══ Source records ══

(** With memory, what is filled in is read back at once from the cache; the
    new node is the first of the list and, when the cache was full, the least
    recently used node has made room for it. *)
Theorem blkcache_fill_read malloc c i d s n sz buf buf0 :
  malloc_fits malloc → is_Some (malloc (n * sz)) →
  entries (_stats c) = Z.of_nat (length (block_cache c)) →
  entries (_stats c) ≤ max_entries (_stats c) < 2 ^ 32 →
  Forall (λ node, u32 (blkcnt node * blksz node) ≤ Z.of_nat (length (cache node))) (block_cache c) →
  0 ≤ s → 0 ≤ n ≤ max_blocks_per_entry (_stats c) → 0 < sz → 0 < max_entries (_stats c) →
  n * sz ≤ Z.of_nat (length buf) < 2 ^ 32 → n * sz ≤ Z.of_nat (length buf0) →
  ∃ c' node, blkcache_fill true malloc i d s n sz buf c = Some c' ∧
    block_cache c' = node :: take (Z.to_nat (max_entries (_stats c)) - 1) (block_cache c) ∧
    ∃ c'', blkcache_read i d s n sz buf0 c' =
      Some (1, take (Z.to_nat (n * sz)) buf ++ drop (Z.to_nat (n * sz)) buf0, c'').
Proof.
  intros Hmal [b Hb] He Hmax Hroom Hs Hn Hsz Hme Hbuf Hbuf0.
  assert (Hbytes : 0 ≤ n * sz < 2 ^ 32) by nia. unfold blkcache_fill.
  rewrite (proj2 (Z.ltb_ge _ _)), (proj2 (Z.eqb_neq (max_entries (_stats c)) 0)) by lia.
  rewrite (Z.mul_comm sz n), (wrap_small 32 (n * sz)) by done.
  set (l := take (Z.to_nat (max_entries (_stats c)) - 1) (block_cache c)).
  assert (Hfin : ∀ e b, n * sz ≤ Z.of_nat (length b) →
    ∃ c' node, (b ← memcpy_from b buf 0 (n * sz);
      let node := {| iftype := i; devnum := d; start := s; blkcnt := n; blksz := sz; cache := b |} in
      Some {| block_cache := node :: l;
              _stats := set_counts (_stats c) (hits (_stats c)) (misses (_stats c)) (e + 1) |}) = Some c' ∧
      block_cache c' = node :: l ∧
      ∃ c'', blkcache_read i d s n sz buf0 c' =
        Some (1, take (Z.to_nat (n * sz)) buf ++ drop (Z.to_nat (n * sz)) buf0, c'')).
  { intros e b1 Hb1. unfold memcpy_from. rewrite (proj2 (Z.leb_le _ _)), (proj2 (Z.leb_le _ _)) by lia.
    cbn [andb mbind option_bind]. change (Z.to_nat 0) with 0%nat. rewrite drop_0.
    eexists _, _. split; [done|]. split; [done|]. apply read_new_node; try done.
    split_and!; try done; cbn; [rewrite length_app, length_take, length_drop; lia|].
    rewrite take_app_le by (rewrite length_take; lia). by rewrite take_take, Nat.min_id. }
  destruct (Z.leb_spec (max_entries (_stats c)) (entries (_stats c))) as [Hfull|Hfree].
  - assert (El : take (length (block_cache c) - 1) (block_cache c) = l) by (unfold l; f_equal; lia).
    destruct (exists_last_or_nil (block_cache c)) as [E|(l0 & node & E)]; [rewrite E in He; cbn in He; lia|].
    assert (Elast : last (block_cache c) = Some node) by (by rewrite E, last_snoc).
    rewrite Elast. cbn [mbind option_bind]. rewrite El. rewrite E, Forall_app, Forall_cons in Hroom.
    destruct Hroom as (_ & Hnode & _).
    destruct (Z.ltb_spec (u32 (blkcnt node * blksz node)) (n * sz)); [rewrite Hb|]; apply Hfin; [|lia].
    rewrite (Hmal _ _ Hb). lia.
  - assert (El : block_cache c = l) by (unfold l; rewrite take_ge; [done|lia]).
    cbn [mbind option_bind]. rewrite Hb, El. apply Hfin. rewrite (Hmal _ _ Hb). lia.
Qed.
Definition _env_flags_validate_type (value : str) (type : Z) : Z :=
  if type =? env_flags_vartype_decimal then
    if negb (c0 (skip_num false value None) =? 0) then -1 else 0
  else if type =? env_flags_vartype_hex then
    let end_ := skip_num true value None in
    if negb (c0 end_ =? 0) then -1
    else if same_place (drop 2 value) end_ && is_hex_prefix value then -1 else 0
  else if type =? env_flags_vartype_bool then
    if negb (existsb (λ c, c =? c0 value) (chars "1ytYT0nfNF")) then -1
    else if negb (c1 value =? 0) then -1 else 0
  else if type =? env_flags_vartype_ipaddr then ipaddr_fields 4 value
  else if type =? env_flags_vartype_macaddr then
    if negb (eth_validate_ethaddr_str value =? 0) then -1 else 0
  else if type =? env_flags_vartype_end then -1
  else 0.

(** ** Permission *)

(** The default environment is a parameter. *)
Definition env_flags_validate (env_get_default : str → option str) (item : env_entry)
    (newval : option str) (op : env_op) (flag : Z) : option Z :=
  let newval := default [] newval in
  let type := Z.land ENV_FLAGS_VARTYPE_BIN_MASK (flags item) in
  let prevents m := has_flag (flags item) m in
  if negb (bool_decide (op = env_op_delete)) && (_env_flags_validate_type newval type <? 0) then Some (-1)
  else if has_flag flag H_FORCE then Some 0
  else
    match op with
    | env_op_delete => Some (if prevents ENV_FLAGS_VARACCESS_PREVENT_DELETE then 1 else 0)
    | env_op_overwrite =>
        if prevents ENV_FLAGS_VARACCESS_PREVENT_OVERWR then Some 1
        else if prevents ENV_FLAGS_VARACCESS_PREVENT_NONDEF_OVERWR then
          oldval ← data item;
          name ← key item;
          let defval := default [] (env_get_default name) in
          Some (if negb (strcmp oldval defval =? 0) then 1 else 0)
        else Some 0
    | env_op_create => Some (if prevents ENV_FLAGS_VARACCESS_PREVENT_CREATE then 1 else 0)
    end.

Section lookup.
Context `{!EnvHooks, !Regex}.

Definition env_flags_lookup (flags_list : option str) (name : str) (room : option Z) : option (Z * option str) :=
  match room with
  | None => Some (-1, None)
  | Some _ =>
      '(ret, flags) ← (match flags_list with
        | Some _ => env_attr_lookup flags_list name room
        | None => Some (1, None)
        end);
      if negb (ret =? 0) then env_attr_lookup (Some ENV_FLAGS_LIST_STATIC) name room
      else Some (ret, flags)
  end.

Definition env_parse_flags_to_bin (flags : str) : option Z :=
  mask ← arr_get env_flags_varaccess_mask (env_flags_parse_varaccess flags);
  Some (Z.lor (Z.land (env_flags_parse_vartype flags) ENV_FLAGS_VARTYPE_BIN_MASK) mask).

(** The flags of a new entry that has [old] flags; [flags_list] is the value of
    ".flags" at the first call. *)
Definition env_flags_init_entry (flags_list : option str) (name : str) (old : Z) : option Z :=
  '(ret, flags) ← env_flags_lookup flags_list name (Some (ENV_FLAGS_ATTR_MAX_LEN + 1));
  match flags with
  | Some f => if (ret =? 0) && negb (bool_decide (f = [])) then env_parse_flags_to_bin f else Some old
  | None => Some old
  end.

═══

Repeat the entries above exactly, from the first line through the line containing "eexists _, _.".

» **Problem solution**
(** With memory, what is filled in is read back at once from the cache; the
    new node is the first of the list and, when the cache was full, the least
    recently used node has made room for it. *)
Theorem blkcache_fill_read malloc c i d s n sz buf buf0 :
  malloc_fits malloc → is_Some (malloc (n * sz)) →
  entries (_stats c) = Z.of_nat (length (block_cache c)) →
  entries (_stats c) ≤ max_entries (_stats c) < 2 ^ 32 →
  Forall (λ node, u32 (blkcnt node * blksz node) ≤ Z.of_nat (length (cache node))) (block_cache c) →
  0 ≤ s → 0 ≤ n ≤ max_blocks_per_entry (_stats c) → 0 < sz → 0 < max_entries (_stats c) →
  n * sz ≤ Z.of_nat (length buf) < 2 ^ 32 → n * sz ≤ Z.of_nat (length buf0) →
  ∃ c' node, blkcache_fill true malloc i d s n sz buf c = Some c' ∧
    block_cache c' = node :: take (Z.to_nat (max_entries (_stats c)) - 1) (block_cache c) ∧
    ∃ c'', blkcache_read i d s n sz buf0 c' =
      Some (1, take (Z.to_nat (n * sz)) buf ++ drop (Z.to_nat (n * sz)) buf0, c'').
Proof.
  intros Hmal [b Hb] He Hmax Hroom Hs Hn Hsz Hme Hbuf Hbuf0.
  assert (Hbytes : 0 ≤ n * sz < 2 ^ 32) by nia. unfold blkcache_fill.
  rewrite (proj2 (Z.ltb_ge _ _)), (proj2 (Z.eqb_neq (max_entries (_stats c)) 0)) by lia.
  rewrite (Z.mul_comm sz n), (wrap_small 32 (n * sz)) by done.
  set (l := take (Z.to_nat (max_entries (_stats c)) - 1) (block_cache c)).
  assert (Hfin : ∀ e b, n * sz ≤ Z.of_nat (length b) →
    ∃ c' node, (b ← memcpy_from b buf 0 (n * sz);
      let node := {| iftype := i; devnum := d; start := s; blkcnt := n; blksz := sz; cache := b |} in
      Some {| block_cache := node :: l;
              _stats := set_counts (_stats c) (hits (_stats c)) (misses (_stats c)) (e + 1) |}) = Some c' ∧
      block_cache c' = node :: l ∧
      ∃ c'', blkcache_read i d s n sz buf0 c' =
        Some (1, take (Z.to_nat (n * sz)) buf ++ drop (Z.to_nat (n * sz)) buf0, c'')).
  { intros e b1 Hb1. unfold memcpy_from. rewrite (proj2 (Z.leb_le _ _)), (proj2 (Z.leb_le _ _)) by lia.
    cbn [andb mbind option_bind]. change (Z.to_nat 0) with 0%nat. rewrite drop_0.
    eexists _, _. split; [done|]. split; [done|]. apply read_new_node; try done.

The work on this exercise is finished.